> _Records drawn from a dataset_

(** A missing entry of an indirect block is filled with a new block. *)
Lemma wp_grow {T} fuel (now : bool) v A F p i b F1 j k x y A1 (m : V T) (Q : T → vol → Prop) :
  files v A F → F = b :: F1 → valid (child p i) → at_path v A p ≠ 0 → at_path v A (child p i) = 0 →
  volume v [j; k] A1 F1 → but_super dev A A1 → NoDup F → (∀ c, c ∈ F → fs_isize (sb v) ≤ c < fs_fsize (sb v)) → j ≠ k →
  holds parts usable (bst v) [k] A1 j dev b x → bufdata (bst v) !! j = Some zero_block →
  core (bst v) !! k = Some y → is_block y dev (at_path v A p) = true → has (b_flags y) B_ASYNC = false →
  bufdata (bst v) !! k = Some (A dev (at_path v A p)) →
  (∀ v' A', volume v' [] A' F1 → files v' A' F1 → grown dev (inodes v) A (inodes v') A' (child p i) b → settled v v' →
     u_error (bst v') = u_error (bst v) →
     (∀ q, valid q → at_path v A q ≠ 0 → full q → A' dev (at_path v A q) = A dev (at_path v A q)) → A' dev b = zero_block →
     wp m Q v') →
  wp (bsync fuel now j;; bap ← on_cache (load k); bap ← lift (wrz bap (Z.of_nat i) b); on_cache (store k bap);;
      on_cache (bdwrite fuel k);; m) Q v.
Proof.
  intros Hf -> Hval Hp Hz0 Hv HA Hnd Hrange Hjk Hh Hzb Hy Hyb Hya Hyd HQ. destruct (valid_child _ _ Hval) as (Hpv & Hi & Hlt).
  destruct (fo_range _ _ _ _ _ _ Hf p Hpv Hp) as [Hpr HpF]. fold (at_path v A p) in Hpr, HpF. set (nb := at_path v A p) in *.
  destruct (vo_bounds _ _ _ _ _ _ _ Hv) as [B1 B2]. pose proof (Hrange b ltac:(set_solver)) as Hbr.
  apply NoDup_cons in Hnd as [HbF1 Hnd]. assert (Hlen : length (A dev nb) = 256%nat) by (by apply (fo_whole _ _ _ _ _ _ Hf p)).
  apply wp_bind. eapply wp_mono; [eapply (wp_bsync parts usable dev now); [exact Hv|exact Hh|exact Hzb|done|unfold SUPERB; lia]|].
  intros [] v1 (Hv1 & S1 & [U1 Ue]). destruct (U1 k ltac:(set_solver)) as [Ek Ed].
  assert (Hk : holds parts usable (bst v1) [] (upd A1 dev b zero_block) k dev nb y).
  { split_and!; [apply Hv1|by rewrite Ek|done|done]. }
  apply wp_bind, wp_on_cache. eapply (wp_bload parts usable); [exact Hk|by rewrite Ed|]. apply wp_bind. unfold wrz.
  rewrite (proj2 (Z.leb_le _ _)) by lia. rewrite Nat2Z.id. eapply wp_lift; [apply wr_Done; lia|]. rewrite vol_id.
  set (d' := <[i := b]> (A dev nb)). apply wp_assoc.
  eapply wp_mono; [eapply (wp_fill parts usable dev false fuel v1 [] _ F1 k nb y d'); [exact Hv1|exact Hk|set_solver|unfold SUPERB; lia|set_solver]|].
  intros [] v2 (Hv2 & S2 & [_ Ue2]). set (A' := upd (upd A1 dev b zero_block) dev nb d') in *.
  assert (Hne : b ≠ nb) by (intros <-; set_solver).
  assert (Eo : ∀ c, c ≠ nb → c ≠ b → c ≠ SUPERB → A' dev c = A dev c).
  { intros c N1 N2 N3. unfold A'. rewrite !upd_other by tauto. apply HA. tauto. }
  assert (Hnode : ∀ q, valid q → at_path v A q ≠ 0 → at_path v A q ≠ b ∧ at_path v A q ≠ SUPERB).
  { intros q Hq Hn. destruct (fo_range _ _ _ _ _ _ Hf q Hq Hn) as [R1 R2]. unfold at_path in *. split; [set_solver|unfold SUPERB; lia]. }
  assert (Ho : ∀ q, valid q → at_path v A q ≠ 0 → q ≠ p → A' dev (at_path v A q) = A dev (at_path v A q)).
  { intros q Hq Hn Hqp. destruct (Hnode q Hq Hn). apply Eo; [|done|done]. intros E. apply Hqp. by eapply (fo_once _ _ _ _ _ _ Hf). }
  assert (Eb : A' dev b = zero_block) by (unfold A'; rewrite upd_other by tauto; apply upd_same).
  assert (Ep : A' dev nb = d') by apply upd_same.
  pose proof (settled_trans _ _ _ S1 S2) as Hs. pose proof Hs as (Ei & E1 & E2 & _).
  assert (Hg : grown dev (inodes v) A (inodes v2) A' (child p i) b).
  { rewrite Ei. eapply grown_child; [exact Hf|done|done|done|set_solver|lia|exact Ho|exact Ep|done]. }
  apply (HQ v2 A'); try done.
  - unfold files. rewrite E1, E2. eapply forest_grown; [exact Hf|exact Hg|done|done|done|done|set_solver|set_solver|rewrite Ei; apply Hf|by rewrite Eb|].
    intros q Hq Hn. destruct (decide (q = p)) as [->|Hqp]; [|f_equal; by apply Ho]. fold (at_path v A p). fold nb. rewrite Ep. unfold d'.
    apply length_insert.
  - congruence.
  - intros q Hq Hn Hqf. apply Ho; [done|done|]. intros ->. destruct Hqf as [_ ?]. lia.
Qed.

> _Task details_
What is needed is an exact copy of the lines above, from the one containing "volume v [j;" through the one containing "assert (Hk : holds", with nothing added.

> _Result of the exercise_
  volume v [j; k] A1 F1 → but_super dev A A1 → NoDup F → (∀ c, c ∈ F → fs_isize (sb v) ≤ c < fs_fsize (sb v)) → j ≠ k →
  holds parts usable (bst v) [k] A1 j dev b x → bufdata (bst v) !! j = Some zero_block →
  core (bst v) !! k = Some y → is_block y dev (at_path v A p) = true → has (b_flags y) B_ASYNC = false →
  bufdata (bst v) !! k = Some (A dev (at_path v A p)) →
  (∀ v' A', volume v' [] A' F1 → files v' A' F1 → grown dev (inodes v) A (inodes v') A' (child p i) b → settled v v' →
     u_error (bst v') = u_error (bst v) →
     (∀ q, valid q → at_path v A q ≠ 0 → full q → A' dev (at_path v A q) = A dev (at_path v A q)) → A' dev b = zero_block →
     wp m Q v') →
  wp (bsync fuel now j;; bap ← on_cache (load k); bap ← lift (wrz bap (Z.of_nat i) b); on_cache (store k bap);;
      on_cache (bdwrite fuel k);; m) Q v.
Proof.
  intros Hf -> Hval Hp Hz0 Hv HA Hnd Hrange Hjk Hh Hzb Hy Hyb Hya Hyd HQ. destruct (valid_child _ _ Hval) as (Hpv & Hi & Hlt).
  destruct (fo_range _ _ _ _ _ _ Hf p Hpv Hp) as [Hpr HpF]. fold (at_path v A p) in Hpr, HpF. set (nb := at_path v A p) in *.
  destruct (vo_bounds _ _ _ _ _ _ _ Hv) as [B1 B2]. pose proof (Hrange b ltac:(set_solver)) as Hbr.
  apply NoDup_cons in Hnd as [HbF1 Hnd]. assert (Hlen : length (A dev nb) = 256%nat) by (by apply (fo_whole _ _ _ _ _ _ Hf p)).
  apply wp_bind. eapply wp_mono; [eapply (wp_bsync parts usable dev now); [exact Hv|exact Hh|exact Hzb|done|unfold SUPERB; lia]|].
  intros [] v1 (Hv1 & S1 & [U1 Ue]). destruct (U1 k ltac:(set_solver)) as [Ek Ed].
  assert (Hk : holds parts usable (bst v1) [] (upd A1 dev b zero_block) k dev nb y).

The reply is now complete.